◆ **Data section**:
(* ===== verification/Database.v ===== *)
(** * The relational store

    The repositories under src/biz/dal/pg reach PostgreSQL through
    gorm.io/gorm, which is not part of the repository.  A table is a parameter of
    the model: the class [Table] names the statements the repositories issue and
    [TableLaws] what SQL documents of them: a statement that fails leaves the rows
    as they were; an INSERT adds its row; an UPDATE and a DELETE touch exactly the
    rows of their WHERE clause; a SELECT returns the rows of its WHERE clause,
    in the order of its ORDER BY clause (rows of equal key in any order), cut at
    its LIMIT.  [ListTable] is a table kept in memory, with a unique index. *)

From stdpp Require Import base gmap strings list sorting.
From Stdlib Require Import ZArith Lia.
From S2P Require Import Prelude.

Local Open Scope Z_scope.

Class Table (D R : Type) := {
  db_rows : D -> list R;
  db_create : R -> D -> D * option error;
  (** INSERT ... ON CONFLICT (same) DO UPDATE: [merge old new]. *)
  db_upsert : (R -> R -> bool) -> (R -> R -> R) -> R -> D -> D * option error;
  db_update : (R -> bool) -> (R -> R) -> D -> D * outcome Z;
  db_delete : (R -> bool) -> D -> D * outcome Z;
  (** WHERE, ORDER BY (ascending in the key), LIMIT. *)
  db_find : (R -> bool) -> option (R -> Z) -> option nat -> D -> outcome (list R);
  (** COMMIT of the state a transaction has reached. *)
  db_commit : D -> option error }.

Definition key_le {R} (key : R -> Z) (a b : R) : Prop := key a <= key b.

#[global] Instance key_le_dec {R} (key : R -> Z) a b : Decision (key_le key a b).
Proof. unfold key_le. apply _. Defined.
#[global] Instance key_le_trans {R} (key : R -> Z) : Transitive (key_le key).
Proof. intros a b c. unfold key_le. lia. Qed.
#[global] Instance key_le_total {R} (key : R -> Z) : Total (key_le key).
Proof. intros a b. unfold key_le. lia. Qed.

Definition limited {R} (limit : option nat) (l : list R) : list R :=
  match limit with Some n => take n l | None => l end.

Definition ordered_by {R} (key : option (R -> Z)) (l : list R) : Prop :=
  match key with Some k => StronglySorted (key_le k) l | None => True end.

(** What a SELECT may answer. *)
Definition select_result {R} (rows : list R) (wh : R -> bool) (key : option (R -> Z))
    (limit : option nat) (l : list R) : Prop :=
  exists full, full ≡ₚ List.filter wh rows /\ ordered_by key full /\ l = limited limit full.

Class TableLaws (D R : Type) {T : Table D R} := {
  db_create_ok r d d' : db_create r d = (d', None) -> db_rows d' ≡ₚ r :: db_rows d;
  db_create_err r d d' e : db_create r d = (d', Some e) -> db_rows d' = db_rows d;
  db_upsert_ok same merge r d d' : db_upsert same merge r d = (d', None) ->
    db_rows d' ≡ₚ (if existsb (fun old => same old r) (db_rows d)
                   then (fun old => if same old r then merge old r else old) <$> db_rows d
                   else r :: db_rows d);
  db_upsert_err same merge r d d' e :
    db_upsert same merge r d = (d', Some e) -> db_rows d' = db_rows d;
  db_update_ok wh f d d' n : db_update wh f d = (d', Ok n) ->
    db_rows d' ≡ₚ (fun r => if wh r then f r else r) <$> db_rows d /\
    n = Z.of_nat (length (List.filter wh (db_rows d)));
  db_update_err wh f d d' o : db_update wh f d = (d', o) -> (forall n, o <> Ok n) ->
    db_rows d' = db_rows d;
  db_update_no_panic wh f d d' : db_update wh f d <> (d', Panic);
  db_delete_ok wh d d' n : db_delete wh d = (d', Ok n) ->
    db_rows d' ≡ₚ List.filter (fun r => negb (wh r)) (db_rows d) /\
    n = Z.of_nat (length (List.filter wh (db_rows d)));
  db_delete_err wh d d' o : db_delete wh d = (d', o) -> (forall n, o <> Ok n) ->
    db_rows d' = db_rows d;
  db_find_ok wh key limit d l :
    db_find wh key limit d = Ok l -> select_result (db_rows d) wh key limit l }.

(** [db.Transaction(f)]: an error of [f], or of the commit, rolls back. *)
Definition db_transaction {D R} `{Table D R} (f : D -> D * option error) (d : D) : D * option error :=
  match f d with
  | (d', None) => match db_commit d' with
                  | None => (d', None)
                  | Some e => (d, Some e)
                  end
  | (_, Some e) => (d, Some e)
  end.

(** INSERT ... ON CONFLICT DO NOTHING; the result tells whether a row was added
    (RowsAffected is not zero). *)
Definition db_insert_ignore {D R} `{Table D R} (same : R -> R -> bool) (r : R) (d : D)
    : D * outcome bool :=
  match db_upsert same (fun old _ => old) r d with
  | (d', None) => (d', Ok (negb (existsb (fun old => same old r) (db_rows d))))
  | (d', Some e) => (d', Err e)
  end.

Lemma db_insert_ignore_spec {D R} `{TableLaws D R} same (r : R) (d d' : D) o :
  db_insert_ignore same r d = (d', o) ->
  match o with
  | Ok true => existsb (fun old => same old r) (db_rows d) = false /\ db_rows d' ≡ₚ r :: db_rows d
  | Ok false => existsb (fun old => same old r) (db_rows d) = true /\ db_rows d' ≡ₚ db_rows d
  | Err _ => db_rows d' = db_rows d
  | Panic => False
  end.
Proof.
  unfold db_insert_ignore. destruct (db_upsert _ _ _ _) as [d1 [e|]] eqn:Hu; intros [= <- <-].
  { by eapply db_upsert_err. }
  assert (Hid : (fun old => if same old r then old else old) <$> db_rows d = db_rows d).
  { clear. induction (db_rows d) as [|x l IH]; csimpl; [done|]. rewrite IH. by destruct (same x r). }
  apply db_upsert_ok in Hu. rewrite Hid in Hu. by destruct (existsb _ _).
Qed.

Section Select.
Context {R : Type}.
Implicit Types (rows l : list R) (wh : R -> bool) (key : R -> Z).

Lemma StronglySorted_take (P : R -> R -> Prop) n l :
  StronglySorted P l -> StronglySorted P (take n l).
Proof.
  intros Hs. revert n. induction Hs as [|x l Hs IH Hall]; intros [|n]; simpl; constructor; auto.
  by apply Forall_take.
Qed.

Lemma filter_perm wh l1 l2 : l1 ≡ₚ l2 -> List.filter wh l1 ≡ₚ List.filter wh l2.
Proof.
  induction 1 as [|x l1 l2 _ IH|x y l|l1 l2 l3 _ IH1 _ IH2]; simpl; [done| | |by etrans].
  - destruct (wh x); by rewrite IH.
  - destruct (wh x), (wh y); done || apply Permutation_swap.
Qed.

#[global] Instance filter_perm_proper wh :
  Proper ((≡ₚ) ==> (≡ₚ)) (List.filter wh).
Proof. intros l1 l2. apply filter_perm. Qed.

Lemma select_elem rows wh k limit l r : select_result rows wh k limit l -> r ∈ l -> r ∈ rows /\ wh r = true.
Proof.
  intros (full & Hp & _ & ->) Hin.
  assert (Hf : r ∈ full) by (destruct limit; simpl in Hin; [by eapply elem_of_take in Hin as (? & ? & _); eapply list_elem_of_lookup_2|done]).
  rewrite Hp, list_elem_of_In, List.filter_In in Hf. by rewrite list_elem_of_In.
Qed.

Lemma select_complete rows wh k l r :
  select_result rows wh k None l -> r ∈ rows -> wh r = true -> r ∈ l.
Proof.
  intros (full & Hp & _ & ->) Hin Hw. simpl. rewrite Hp, list_elem_of_In, List.filter_In.
  by rewrite <- list_elem_of_In.
Qed.

Lemma select_sorted rows wh key limit l :
  select_result rows wh (Some key) limit l -> StronglySorted (key_le key) l.
Proof. intros (full & _ & Ho & ->). destruct limit; simpl; auto using StronglySorted_take. Qed.

(** Two sorted arrangements of the same rows agree when the key is injective on
    them: a SELECT ordered by a unique column has one answer. *)
Lemma sorted_perm_unique key l1 l2 :
  l1 ≡ₚ l2 -> StronglySorted (key_le key) l1 -> StronglySorted (key_le key) l2 ->
  NoDup (key <$> l1) -> l1 = l2.
Proof.
  intros Hp Hs1. revert l2 Hp. induction Hs1 as [|x l1 Hs1 IH Hall]; intros l2 Hp Hs2 Hnd.
  { by apply Permutation_nil in Hp as ->. }
  destruct l2 as [|y l2]; [by symmetry in Hp; apply Permutation_nil_cons in Hp|].
  rewrite fmap_cons, NoDup_cons in Hnd. destruct Hnd as [Hn Hnd].
  inversion Hs2 as [|? ? Hs2' Hall2]; subst.
  assert (x = y) as ->.
  { rewrite Forall_forall in Hall, Hall2.
    assert (Hx : x ∈ y :: l2) by (rewrite <- Hp; left).
    assert (Hy : y ∈ x :: l1) by (rewrite Hp; left).
    apply elem_of_cons in Hx as [?|Hx]; [done|]. apply elem_of_cons in Hy as [?|Hy]; [done|].
    specialize (Hall _ Hy). specialize (Hall2 _ Hx). unfold key_le in *.
    destruct Hn. apply list_elem_of_fmap. exists y. split; [lia|done]. }
  f_equal. apply IH; auto. by eapply Permutation_cons_inv.
Qed.

Lemma select_unique rows wh key limit l1 l2 :
  NoDup (key <$> rows) -> select_result rows wh (Some key) limit l1 ->
  select_result rows wh (Some key) limit l2 -> l1 = l2.
Proof.
  intros Hnd (f1 & Hp1 & Ho1 & ->) (f2 & Hp2 & Ho2 & ->). f_equal.
  apply (sorted_perm_unique key); auto; [by rewrite Hp1, Hp2|].
  rewrite Hp1. clear -Hnd. induction rows as [|r rows IH]; simpl; [done|].
  rewrite fmap_cons, NoDup_cons in Hnd. destruct Hnd as [Hn Hnd].
  destruct (wh r); [|auto]. rewrite fmap_cons, NoDup_cons. split; [|auto].
  intros (r' & Heq & Hin)%list_elem_of_fmap. apply Hn, list_elem_of_fmap. exists r'.
  split; [done|]. apply list_elem_of_In, List.filter_In in Hin as [? _]. by apply list_elem_of_In.
Qed.
End Select.

(** ** A table in memory, with a unique index [clash] *)

Section ListTable.
Context {R : Type} (clash : R -> R -> bool).

Record ListTable := mkListTable { lt_rows : list R }.

Definition lt_select (wh : R -> bool) (key : option (R -> Z)) (limit : option nat) (l : list R)
    : list R :=
  let found := List.filter wh l in
  limited limit (match key with Some k => merge_sort (key_le k) found | None => found end).

Definition ListTable_ops : Table ListTable R := {|
  db_rows := lt_rows;
  db_create r d :=
    if existsb (clash r) (lt_rows d) then (d, Some "duplicate key value violates unique constraint")
    else (mkListTable (lt_rows d ++ [r]), None);
  db_upsert same merge r d :=
    if existsb (fun old => same old r) (lt_rows d)
    then (mkListTable ((fun old => if same old r then merge old r else old) <$> lt_rows d), None)
    else (mkListTable (lt_rows d ++ [r]), None);
  db_update wh f d :=
    (mkListTable ((fun r => if wh r then f r else r) <$> lt_rows d),
     Ok (Z.of_nat (length (List.filter wh (lt_rows d)))));
  db_delete wh d :=
    (mkListTable (List.filter (fun r => negb (wh r)) (lt_rows d)),
     Ok (Z.of_nat (length (List.filter wh (lt_rows d)))));
  db_find wh key limit d := Ok (lt_select wh key limit (lt_rows d));
  db_commit _ := None |}.

Lemma ListTable_laws : @TableLaws ListTable R ListTable_ops.
Proof.
  split; simpl; intros; simplify_eq; try done.
  - destruct (existsb _ _); simplify_eq. simpl. by rewrite Permutation_app_comm.
  - by destruct (existsb _ _); simplify_eq.
  - destruct (existsb _ _); simplify_eq; simpl; [done|]. by rewrite Permutation_app_comm.
  - by destruct (existsb _ _); simplify_eq.
  - naive_solver.
  - naive_solver.
  - unfold lt_select. eexists. split; [|split; [|done]]; destruct key; simpl; try done.
    + apply merge_sort_Permutation.
    + apply (StronglySorted_merge_sort _).
Qed.
End ListTable.
Arguments ListTable R : clear implicits.
Arguments mkListTable {R} _.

◆ **What you need to do**: Among the lines above, repeat exactly those from the line with "by rewrite <- list_elem_of_In." to the line with "them: a SELECT", counting both ends.

◆ **Result for this task**:
  by rewrite <- list_elem_of_In.
Qed.

Lemma select_sorted rows wh key limit l :
  select_result rows wh (Some key) limit l -> StronglySorted (key_le key) l.
Proof. intros (full & _ & Ho & ->). destruct limit; simpl; auto using StronglySorted_take. Qed.

(** Two sorted arrangements of the same rows agree when the key is injective on
    them: a SELECT ordered by a unique column has one answer. *)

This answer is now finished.